WHAT YOU WILL DO: How many lines in the records below contain "revert"? Reply with the number only.

DATASET CONTENT:
Lemma emit_to_listeners_end sock react v p :
  end_ok p -> end_log p (emit_to_listeners sock react v p).2 (emit_to_listeners sock react v p).1.
Proof.
  unfold emit_to_listeners. generalize (wi_frames (wp_in p)). intros ls Hok.
  assert (end_log p (call_listeners sock react v ls p).2 (call_listeners sock react v ls p).1) as L.
  { revert p Hok; induction ls as [|l ls IH]; intros p Hok; [by apply end_log_refl|]. cbn [call_listeners].
    pose proof (ws_apply_all_end sock (react l v) p Hok) as L1. destruct (ws_apply_all _ _ p) as [p1 e1]; cbn [fst snd] in *.
    pose proof (IH p1 (el_ok _ _ _ L1)) as L2. destruct (call_listeners _ _ _ ls p1); cbn [fst snd] in *.
    apply (end_log_trans _ [_] p); [by apply end_log_still|]. by eapply end_log_trans. }
  destruct (call_listeners _ _ _ _ p); cbn [fst snd] in *.
  apply (end_log_trans _ [_] p); [by apply end_log_still|done].
Qed.

Lemma drain_arrivals_end fuel sock react p :
  end_ok p -> end_log p (drain_arrivals fuel sock react p).2 (drain_arrivals fuel sock react p).1.
Proof.
  revert p; induction fuel as [|fuel IH]; intros p Hok; [by apply end_log_refl|]. cbn [drain_arrivals].
  destruct (wi_frames (wp_in p)); [by apply end_log_refl|]. destruct (wi_arrivals (wp_in p)) as [|v rest]; [by apply end_log_refl|].
  set (q := with_in _ p). assert (end_ok q) as Hq by (by eapply end_ok_ext).
  pose proof (emit_to_listeners_end sock react v q Hq) as L1.
  destruct (emit_to_listeners _ _ v q) as [p1 e1]; cbn [fst snd] in *.
  pose proof (IH p1 (el_ok _ _ _ L1)) as L2. destruct (drain_arrivals fuel _ _ p1); cbn [fst snd] in *.
  eapply end_log_trans; [by eapply end_log_out|done].
Qed.

Lemma deliver_frame_end sock react v p :
  end_ok p -> end_log p (deliver_frame sock react v p).2 (deliver_frame sock react v p).1.
Proof.
  intros Hok. unfold deliver_frame.
  destruct (wi_frames (wp_in p)) as [|l ls], (wi_arrivals (wp_in p)) as [|w ws].
  3: by apply emit_to_listeners_end.
  all: cbn [fst snd]; match goal with |- context [scheduleArrivals ?q] =>
      destruct (scheduleArrivals_rests q) as (E1 & _ & _ & _ & E5) end.
  all: apply end_log_still; [by eapply end_ok_ext| | | |]; rewrite ?E1, ?E5; done.
Qed.

Lemma ws_step_end sock i p : ws_ok p -> end_ok p -> end_log p (ws_step sock i p).2 (ws_step sock i p).1.
Proof.
  intros Hws Hok. destruct i; cbn [ws_step]; auto using receiveClose_end, ws_apply_end.
  - unfold receiveMessage. destruct (negb _); [by apply end_log_refl|].
    destruct m as [b|n]; [|by apply failReceive_end].
    destruct (push_message _ b) as [r [[v|]|e]]; cbn [fst snd].
    + pose proof (deliver_frame_end sock react v (with_in (set_reassembler r (wp_in p)) p)) as L.
      destruct (deliver_frame _ _ v _); cbn [fst snd] in *.
      apply (end_log_trans _ [_] p); [by apply end_log_still|]. eapply end_log_out; [apply L; by eapply end_ok_ext|done].
    + apply end_log_still; try done. by eapply end_ok_ext.
    + eapply end_log_out; [apply failReceive_end; by eapply end_ok_ext|done].
  - unfold receiveDrain. destruct (_ || _); [by apply end_log_refl|].
    eapply end_log_out; [apply flush_end_log; by eapply end_ok_ext|done].
  - by apply end_with.
  - unfold arrivalsTask. destruct (negb _); [by apply end_log_refl|].
    eapply end_log_out; [apply drain_arrivals_end; by eapply end_ok_ext|done].
  - unfold closureTask. destruct (negb _); [by apply end_log_refl|].
    destruct (we_pending (wp_end p)) as [c|] eqn:Ep.
    2: { apply end_log_still; try done. destruct Hok. by split. }
    assert (is_open p = false) as Ho.
    { destruct (is_open p) eqn:E; [|done]. destruct (eo_open _ Hok E). congruence. }
    set (q := with_end (set_pendingClosure None _) _).
    assert (end_ok q) as Hq by (destruct Hok; split; cbn; auto; unfold is_open in *; cbn; congruence).
    apply (end_log_trans _ [] q); [by apply end_log_still|]. by apply report_closure_end.
Qed.

Lemma new_end_ok o p : newWebSocketPort o = Ok p -> end_ok p.
Proof.
  intros Hn. destruct (newWebSocketPort_shape _ _ Hn) as (_ & _ & _ & _ & E1 & E2 & _ & E3 & _).
  split; [rewrite E1; constructor|done|congruence].
Qed.

Lemma refuseOrigin_end sock p : end_ok p -> end_log p (refuseOrigin sock p).2 (refuseOrigin sock p).1.
Proof.
  intros Hok. unfold refuseOrigin. pose proof (shutdown_end (Some FORBIDDEN) p Hok) as L1.
  pose proof (close_socket_end sock FORBIDDEN (Some (js "origin not allowed")) _ (el_ok _ _ _ L1)) as L2.
  pose proof (close_socket_rests sock FORBIDDEN (Some (js "origin not allowed")) _ (shutdown_closed (Some FORBIDDEN) p)) as [R _].
  destruct (close_socket _ _ _ _) as [p2 e1]; cbn [fst snd] in *.
  assert (is_open p2 = false) as Ho by (by rewrite (r_open _ _ R), shutdown_closed).
  pose proof (report_closure_end (PClosed (Some FORBIDDEN) (Some (js "origin not allowed"))) p2 (el_ok _ _ _ L2) Ho) as L3.
  destruct (report_closure _ p2); cbn [fst snd] in *.
  apply (end_log_trans _ [] _ _ _ L1). by eapply end_log_trans.
Qed.

Lemma ws_reachable_end sock p evs :
  ws_reachable sock p evs ->
  exists p0, end_log p0 evs p /\ we_reported (wp_end p0) = false /\ we_ownerClosed (wp_end p0) = false.
Proof.
  induction 1 as [o p evs E|i p evs p' evs' Hr (p0 & L & E1 & E2) E].
  - unfold createWebSocketPort in E. apply bind_ok in E as (q & Hq & E). injection E as E.
    pose proof (new_end_ok _ _ Hq) as Hok. destruct (newWebSocketPort_shape _ _ Hq) as (_ & _ & _ & _ & _ & Er & Ew & _).
    exists q. split; [|done].
    destruct (wo_accept o) as [[origin allowed]|]; [|injection E as <- <-; by apply end_log_refl].
    destruct (isOriginAllowed origin allowed); [injection E as <- <-; by apply end_log_refl|].
    pose proof (refuseOrigin_end sock q Hok) as L. by rewrite E in L.
  - exists p0. split; [|done]. pose proof (ws_step_end sock i p) as L2. rewrite E in L2.
    eapply end_log_trans; [exact L|]. apply L2; [by apply (ws_reachable_log _ _ _ Hr)|apply L].
Qed.

(** A WebSocket port reports at most one closure, once to each subscriber, none
    while it is open and none at all once its owner has closed it, however the
    socket, the peer and the listeners interleave. *)
Theorem ws_closure_once sock p evs :
  ws_reachable sock p evs ->
  (exists c ls, NoDup ls /\ closures evs = map (fun l => (l, c)) ls) /\
  (is_open p = true -> closures evs = []) /\
  (we_ownerClosed (wp_end p) = true -> closures evs = []).
Proof.
  intros Hr. destruct (ws_reachable_end _ _ _ Hr) as (p0 & L & E1 & E2).
  split; [apply L|]. split.
  - intros Ho. apply (el_none _ _ _ L). by apply (eo_open _ (el_ok _ _ _ L) Ho).
  - intros Hw. by apply (el_silent _ _ _ L).
Qed.

(** ** A closure nobody was there to hear *)

(** Held closures are owed: nobody listened, and the port was not closed by its owner. *)
Lemma pending_owed sock p evs c :
  ws_reachable sock p evs -> we_pending (wp_end p) = Some c -> we_reported (wp_end p) = false.
Proof.
  intros Hr Hp. destruct (ws_reachable_end _ _ _ Hr) as (p0 & L & _). destruct (we_reported (wp_end p)) eqn:E; [|done].
  rewrite (eo_reported _ (el_ok _ _ _ L) E) in Hp. done.
Qed.

(** A closure raised before anyone subscribed is not lost: the first listener to
    subscribe is told it, once, on the next microtask. *)
Theorem held_closure_delivered sock p evs c l :
  ws_reachable sock p evs -> we_pending (wp_end p) = Some c -> we_ownerClosed (wp_end p) = false ->
  we_closed (wp_end p) = [] -> we_scheduled (wp_end p) = false ->
  closureTask (onClosed l p) =
    (with_end {| we_open := we_open (wp_end p); we_ownerClosed := false; we_reported := true; we_pending := None;
                 we_scheduled := false; we_code := we_code (wp_end p); we_closed := [] |} p, [XClosed l c]).
Proof.
  intros Hr Hp Hw Hc Hs. pose proof (pending_owed _ _ _ _ Hr Hp) as Hrep.
  unfold onClosed, scheduleClosure. cbn. rewrite Hs, Hp, Hc, add_empty. cbn.
  unfold closureTask. cbn. rewrite Hp. unfold report_closure. cbn. rewrite Hrep, Hw. done.
Qed.

(** ** Origins *)

(** A socket whose origin is not on the allow-list gets nothing: the port is
    closed before it is handed out, the only thing that reached the socket is a
    close with 4403, and the first subscriber learns of that closure. The check
    is exact, and passes a request that carries no origin. *)
Theorem refused_origin_sees_nothing sock o p evs origin allowed :
  createWebSocketPort sock o = Ok (p, evs) -> wo_accept o = Some (Some origin, allowed) -> origin ∉ allowed ->
  (forall c r, sock_close sock c r = None) ->
  evs = [XSocketClose FORBIDDEN (Some (js "origin not allowed"))] /\ is_open p = false /\
  (forall f, exists e, ws_send sock f p = (p, [], Some e)) /\
  (forall l, (closureTask (onClosed l p)).2 =
     [XClosed l (PClosed (Some FORBIDDEN) (Some (js "origin not allowed")))]).
Proof.
  intros E Ha Hn Hsock. unfold createWebSocketPort in E. apply bind_ok in E as (q & Hq & E). injection E as E.
  rewrite Ha in E. unfold isOriginAllowed in E. rewrite bool_decide_eq_false_2 in E by done.
  unfold newWebSocketPort in Hq. apply bind_ok in Hq as (z & Hz & Hq). apply bind_ok in Hq as (r & Hr & Hq).
  injection Hq as <-. unfold refuseOrigin, close_socket in E. rewrite Hsock in E. cbn in E. injection E as <- <-.
  split; [done|]. split; [done|]. split; [intros f; unfold ws_send; cbn; eauto|].
  intros l. unfold onClosed. cbn. by rewrite add_empty.
Qed.

(** The origin check admits exactly the listed origins and requests that carry none. *)
Lemma origin_check_exact origin allowed :
  isOriginAllowed origin allowed = true <-> origin = None \/ exists o, origin = Some o /\ o ∈ allowed.
Proof. unfold isOriginAllowed. destruct origin as [o|]; [|naive_solver]. rewrite bool_decide_eq_true. naive_solver. Qed.
End End.

#[local] Existing Instance conforming_checker.
#[local] Existing Instance plain_engine.

(** ** Close reasons *)

Lemma shrink_spec fuel text :
  (length text <= fuel)%nat ->
  exists k, shrink fuel text = take k text /\ zlen (utf8_encode (shrink fuel text)) <= MAX_CLOSE_REASON_BYTES.
Proof.
  revert text; induction fuel as [|fuel IH]; intros text Hlen.
  - destruct text; [|cbn in Hlen; lia]. exists 0%nat. split; [done|]. by vm_compute.
  - cbn [shrink]. destruct (Z.ltb_spec 0 (zlen text)) as [Hpos|Hz]; cbn [andb].
    2: { exists (length text). rewrite firstn_all. split; [done|].
         rewrite (zlen_zero text) by (pose proof (zlen_nonneg text); lia). by vm_compute. }
    destruct (Z.ltb_spec MAX_CLOSE_REASON_BYTES (zlen (utf8_encode text))) as [Hbig|Hfit].
    + destruct (IH (take (length text - 1) text)) as (k & E & Hk).
      { rewrite length_take. unfold zlen in Hpos. lia. }
      rewrite E in *. exists (k `min` (length text - 1))%nat. rewrite take_take in *. done.
    + exists (length text). by rewrite firstn_all.
Qed.

(** The reason given to the socket's close fits the 123 bytes of a WebSocket
    control frame, is the caller's own reason when that fits, and otherwise a
    leading part of it. *)
Theorem close_reason_fits reason r :
  clampCloseReason (Some reason) = Some r ->
  zlen (utf8_encode r) <= MAX_CLOSE_REASON_BYTES /\ (exists k, r = take k reason) /\
  (zlen (utf8_encode reason) <= MAX_CLOSE_REASON_BYTES -> r = reason).
Proof.
  unfold clampCloseReason. destruct (Z.leb_spec (zlen (utf8_encode reason)) MAX_CLOSE_REASON_BYTES) as [Hfit|Hbig].
  - intros [= <-]. split; [done|]. split; [|done]. exists (length reason). by rewrite firstn_all.
  - intros [= <-]. set (text := take _ reason). destruct (shrink_spec (length text) text ltac:(lia)) as (k & E & Hk).
    split; [done|]. split; [|lia]. rewrite E. subst text. rewrite take_take. eauto.
Qed.

(** The cut is made between UTF-16 units, not between characters: 120 ASCII
    characters and an emoji are 124 bytes; dropping the second half of the
    surrogate pair leaves a lone one, which encodes to the replacement character
    in exactly 123 bytes. *)
Example clamp_splits_surrogate_pair :
  clampCloseReason (Some (repeat 97 120 ++ [0xd83e; 0xdd6d])) = Some (repeat 97 120 ++ [0xd83e]).
Proof. vm_compute. reflexivity. Qed.

(** ** A connection at work *)

(** A socket that asks to wait after the first message, and one that refuses everything. *)
Definition slow_socket : socket := {| sock_send n _ := if (n =? 0)%nat then buffered else sent; sock_close _ _ := None |}.
Definition dead_socket : socket := {| sock_send _ _ := dropped; sock_close _ _ := None |}.

Definition plain_options : WebSocketPortOptions :=
  {| wo_maxFrameBytes := None; wo_maxMessageBytes := None; wo_sendCloseFrame := None; wo_accept := None |}.

Definition ws_fallback : ws_port * list ws_effect :=
  ({| wp_cfg := {| wc_maxFrameBytes := 0; wc_chunk := sample_options; wc_sendCloseFrame := true |};
      wp_out := {| wq_queue := []; wq_bytes := 0; wq_paused := false; wq_sends := 0 |};
      wp_in := {| wi_reassembler := sample_reassembler; wi_frames := []; wi_arrivals := []; wi_flushScheduled := false |};
      wp_end := {| we_open := true; we_ownerClosed := false; we_reported := false; we_pending := None;
                   we_scheduled := false; we_code := None; we_closed := [] |} |}, []).

Definition ws_new (sock : socket) (o : WebSocketPortOptions) : ws_port * list ws_effect :=
  default ws_fallback (ok_of (createWebSocketPort sock o)).

Definition ws_drive (sock : socket) (o : WebSocketPortOptions) (ins : list ws_input) : ws_port * list ws_effect :=
  fold_left (fun '(p, evs) i => let '(p', evs') := ws_step sock i p in (p', evs ++ evs')) ins (ws_new sock o).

ANSWER SPACE: 3